-- Collected data --
· · ·
Lemma outputs_written :
  exists o e3 R3 outs, DoCompaction opts db vs0 c cache e = apply_outputs db c o e3 /\
    out_at opts db vs0 (e_world e) R3 e3 o outs [] /\ o_builder o = None /\
    tables_entries outs = kept (base_for deep) None (merged (tables_entries (t0 ++ t1))) /\ evolves R R3 /\ rg_paths R ⊆ rg_paths R3.
Proof.
  pose proof Hv as [V1 V2 V3 V4]. destruct Hnames as [N1 N2]. rw N2 in V1. pose proof (files_table_ok R e db _ _ (so_env _ _ _ Hs) inputs_rep_here) as Hok.
  destruct (merge_run opts db cache vs0 c (base_for deep) R e (t0 ++ t1) Hs Hopts Hn0) as (o1 & e1 & R1 & done & cur & E1 & Ho1 & Hr1 & Hw1 & X1 & P1).
  { intros k. eapply IsBaseLevel_run; [exact Hpk|done|]. by rw (Forall2_length _ _ _ V1). }
  { apply inputs_rep_here. }
  { apply Hpk. }
  { by eapply inputs_tables. }
  { apply inputs_stored. }
  { done. }
  { fold n0 ib. lia. }
  assert (Hlen : n0 + Z.of_nat (length done) + 1 < 2 ^ 64).
  { pose proof (out_count _ _ _ _ _ _ _ _ _ Ho1) as H1. rw Hw1 in H1.
    pose proof (sublist_length _ _ (kept_sublist (base_for deep) None (merged (tables_entries (t0 ++ t1))))) as H2.
    rw (Permutation_length (merged_perm _)) in H2. pose proof (input_bytes_entries _ _ _ _ inputs_rep_here Hok) as H3.
    fold (tables_entries (t0 ++ t1)) in H1. fold (tables_entries (t0 ++ t1)) ib in H3. lia. }
  destruct (finish_last_run opts db vs0 (e_world e) R1 e1 o1 done cur Hn0 Hopts Ho1 Hr1 Hlen) as (o & e2 & R2 & outs & E2 & Hb & Ho2 & Hw2 & X2 & P2).
  destruct (SyncDirectory_kept db (e_world e2)) as (s & w3 & E3 & K3).
  pose proof (env_inv_kept R2 e2 w3 (so_env _ _ _ (oa_store _ _ _ _ _ _ _ _ _ Ho2)) K3) as He3.
  exists o, (mkEnv w3 (e_cache e2)), (rebase R2 w3), outs. split.
  { rw E1 /install_outputs (bind_run _ _ _ _ _ E2). cbn iota beta. change (negb (Status.ok Status.OK)) with false. cbn iota.
    by rw (bind_run _ _ _ _ _ (on_world_run _ e2 _ _ E3)). }
  split; [by apply (out_at_read _ _ _ _ R2 e2 (mkEnv w3 (e_cache e2)))|]. split; [done|]. split; [by rw Hw2 Hw1|].
  split; [|by etrans]. etrans; [exact X1|]. etrans; [exact X2|]. apply rebase_evolves.
Qed.

(** ** From the edit to the end *)

Section apply.
Context (o : outputs) (e3 : TableEnv) (R3 : registry) (outs : list table_info).
Context (Ho : out_at opts db vs0 (e_world e) R3 e3 o outs []) (Hb : o_builder o = None)
  (Hent : tables_entries outs = kept (base_for deep) None (merged (tables_entries (t0 ++ t1)))) (X3 : evolves R R3) (P3 : rg_paths R ⊆ rg_paths R3).
Let files' := pre ++ rest0 :: (a ++ o_files o ++ b) :: deep.
Let tiss' := tpre ++ tr0 :: (ta ++ outs ++ tb) :: tdeep.
Let n3 := n0 + Z.of_nat (length outs).

Lemma outs_sorted : Forall table_sorted outs.
Proof.
  pose proof (oa_files _ _ _ _ _ _ _ _ _ Ho) as H. pose proof (files_table_ok R3 e3 db _ _ (so_env _ _ _ (oa_store _ _ _ _ _ _ _ _ _ Ho)) H) as Hok.
  clear -H Hok. induction H as [|f ti fs tis Hft _ IH]; [constructor|]. apply Forall_cons in Hok as [Hok Hoks]. constructor; [by eapply file_table_sorted|auto].
Qed.

Lemma outs_count : Z.of_nat (length outs) <= ib /\ 13 * Z.of_nat (length (inputs0_ c ++ inputs1_ c)) + items_size (o_files o) <= 2 * ib.
Proof.
  pose proof (files_table_ok R e db _ _ (so_env _ _ _ Hs) inputs_rep_here) as Hok.
  pose proof (input_bytes_body _ _ _ _ inputs_rep_here Hok) as H1. fold (tables_entries (t0 ++ t1)) ib in H1.
  pose proof (items_size_body _ _ _ _ (oa_files _ _ _ _ _ _ _ _ _ Ho)) as H2. rw Hent in H2.
  pose proof (body_size_sublist _ _ (kept_sublist (base_for deep) None (merged (tables_entries (t0 ++ t1))))) as H3.
  rw (body_size_perm _ _ (merged_perm (tables_entries (t0 ++ t1)))) in H3. split; [|lia].
  pose proof (out_count _ _ _ _ _ _ _ _ _ Ho) as H4. rw /written app_nil_r -/(tables_entries outs) Hent in H4.
  pose proof (length_body_17 (kept (base_for deep) None (merged (tables_entries (t0 ++ t1))))). lia.
Qed.

Lemma version_after : Forall2 (Forall2 (file_rep R3 db)) files' tiss' /\ Forall level_sorted (tail tiss') /\ StronglySorted newer_table (concat tiss') /\
  compacted (version_entries tiss) (version_entries tiss').
Proof.
  pose proof Hv as [V1 V2 V3 V4]. destruct Hnames as [_ N2]. rw N2 in V1. pose proof outs_sorted as Hos.
  assert (Hm : forall fs tis, Forall2 (file_rep R db) fs tis -> Forall2 (file_rep R3 db) fs tis).
  { intros fs tis H. eapply Forall2_impl; [exact H|]. intros f ti Hft. eapply file_rep_evolves; [done| |exact Hft]. eapply lookup_weaken; [apply Hft|done]. }
  split; [|split; [|split]].
  - destruct Hpt as [Q1 Q2 Q3 Q4 Q5 Q6 Q7]. apply Forall2_app; [eapply Forall2_impl; [exact Q1|]; intros; by apply Hm|].
    constructor; [by apply Hm|]. constructor; [|eapply Forall2_impl; [exact Q7|]; intros; by apply Hm].
    apply Forall2_app; [by apply Hm|]. apply Forall2_app; [apply Ho|by apply Hm].
  - by eapply outs_version; [apply Hs|exact Hpk|exact Hpt|exact V1|exact Htiss|..].
  - by eapply outs_version; [apply Hs|exact Hpk|exact Hpt|exact V1|exact Htiss|..].
  - by eapply outs_compacted; [apply Hs|exact Hpk|exact Hpt|exact V1|exact Htiss|..].
Qed.

Lemma outs_sink : (level_weight tiss' < level_weight tiss)%nat.
Proof.
  rw Htiss. apply level_weight_sinks.
  - pose proof Hpk as [_ _ Hne _ _ _ _]. pose proof (pt_inputs0 _ _ _ _ _ _ _ _ _ _ _ _ _ _ _ Hpt) as H0.
    destruct H0 as [|f ti fs tis Hf _]; [done|]. pose proof (fr_nonempty _ _ _ _ Hf). rw /tables_entries fmap_cons. cbn [concat]. by destruct (ti_entries ti).
  - rw Hent. etrans; [apply sublist_length, kept_sublist|]. by rw (Permutation_length (merged_perm _)).
Qed.

Lemma levels_after : VersionSet.sort_levels (pre ++ rest0 :: ((a ++ b) ++ o_files o) :: deep) = files' /\
  keys_apart (strip (pre ++ rest0 :: ((a ++ b) ++ o_files o) :: deep)).
Proof.
  apply same_levels_sort.
  { apply Forall2_app; [reflexivity|]. constructor; [done|]. constructor; [solve_Permutation|reflexivity]. }
  apply sort_levels_stay. destruct version_after as (Hf & Hl & _).
  pose proof (files_table_ok R3 e3 db _ _ (so_env _ _ _ (oa_store _ _ _ _ _ _ _ _ _ Ho)) (files_concat _ _ _ _ Hf)) as Hok.
  pose proof (levels_smaller_keys _ _ _ _ Hf Hok Hl) as Ht.
  destruct (levels_ok_sorted _ (manifest_state_levels _ _ (mo_state _ _ _ _ Hopen))) as (fs0 & levels & E & _ & H0 & _).
  pose proof Hpk as [P1 _ _ P4 _ _ _]. rw E in P1. rw /files' in Ht *. destruct pre as [|p pre'].
  - rw P4 // in Ht |- *. split; [constructor|exact Ht].
  - injection P1 as <- _. split; [done|exact Ht].
Qed.

Lemma table_paths_other p : (exists k, 0 <= k < 2 ^ 64 /\ p = TableFileName db k) -> forall q, not_table db q -> q <> p.
Proof. intros (k & Hk & ->) q Hq E. by apply (Hq k). Qed.

(** The outputs have numbers of their own. *)
Lemma output_numbers f : f ∈ o_files o -> n0 <= number f < n3.
Proof.
  intros Hf. assert (Hin : number f ∈ number <$> o_files o) by (apply list_elem_of_fmap; eauto).
  rw (oa_numbers _ _ _ _ _ _ _ _ _ Ho) elem_of_seqZ in Hin. done.
Qed.

Lemma old_numbers f : f ∈ concat (Version.files_ (VersionSet.current_ vs0)) -> 0 <= number f < n0.
Proof.
  intros Hf. pose proof Hv as [V1 _ _ _]. apply files_concat in V1. apply list_elem_of_lookup_1 in Hf as [i Hi].
  destruct (Forall2_lookup_l _ _ _ _ _ V1 Hi) as (ti & _ & Hft). eapply Hfiles, Hft.
Qed.

Lemma input_numbers f : f ∈ inputs0_ c ++ inputs1_ c -> 0 <= number f < n0.
Proof. intros Hf. apply old_numbers. rw (concat_files _ _ _ _ _ _ _ _ _ Hpk). revert Hf. rw !elem_of_app. tauto. Qed.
· · ·
-- Exercise details --
Please copy exactly the lines from the first line of the records above through the line containing "rw (Permutation_length (merged_perm _)) in", including both, and nothing more.

-- Written solution --
Lemma outputs_written :
  exists o e3 R3 outs, DoCompaction opts db vs0 c cache e = apply_outputs db c o e3 /\
    out_at opts db vs0 (e_world e) R3 e3 o outs [] /\ o_builder o = None /\
    tables_entries outs = kept (base_for deep) None (merged (tables_entries (t0 ++ t1))) /\ evolves R R3 /\ rg_paths R ⊆ rg_paths R3.
Proof.
  pose proof Hv as [V1 V2 V3 V4]. destruct Hnames as [N1 N2]. rw N2 in V1. pose proof (files_table_ok R e db _ _ (so_env _ _ _ Hs) inputs_rep_here) as Hok.
  destruct (merge_run opts db cache vs0 c (base_for deep) R e (t0 ++ t1) Hs Hopts Hn0) as (o1 & e1 & R1 & done & cur & E1 & Ho1 & Hr1 & Hw1 & X1 & P1).
  { intros k. eapply IsBaseLevel_run; [exact Hpk|done|]. by rw (Forall2_length _ _ _ V1). }
  { apply inputs_rep_here. }
  { apply Hpk. }
  { by eapply inputs_tables. }
  { apply inputs_stored. }
  { done. }
  { fold n0 ib. lia. }
  assert (Hlen : n0 + Z.of_nat (length done) + 1 < 2 ^ 64).
  { pose proof (out_count _ _ _ _ _ _ _ _ _ Ho1) as H1. rw Hw1 in H1.
    pose proof (sublist_length _ _ (kept_sublist (base_for deep) None (merged (tables_entries (t0 ++ t1))))) as H2.
    rw (Permutation_length (merged_perm _)) in H2. pose proof (input_bytes_entries _ _ _ _ inputs_rep_here Hok) as H3.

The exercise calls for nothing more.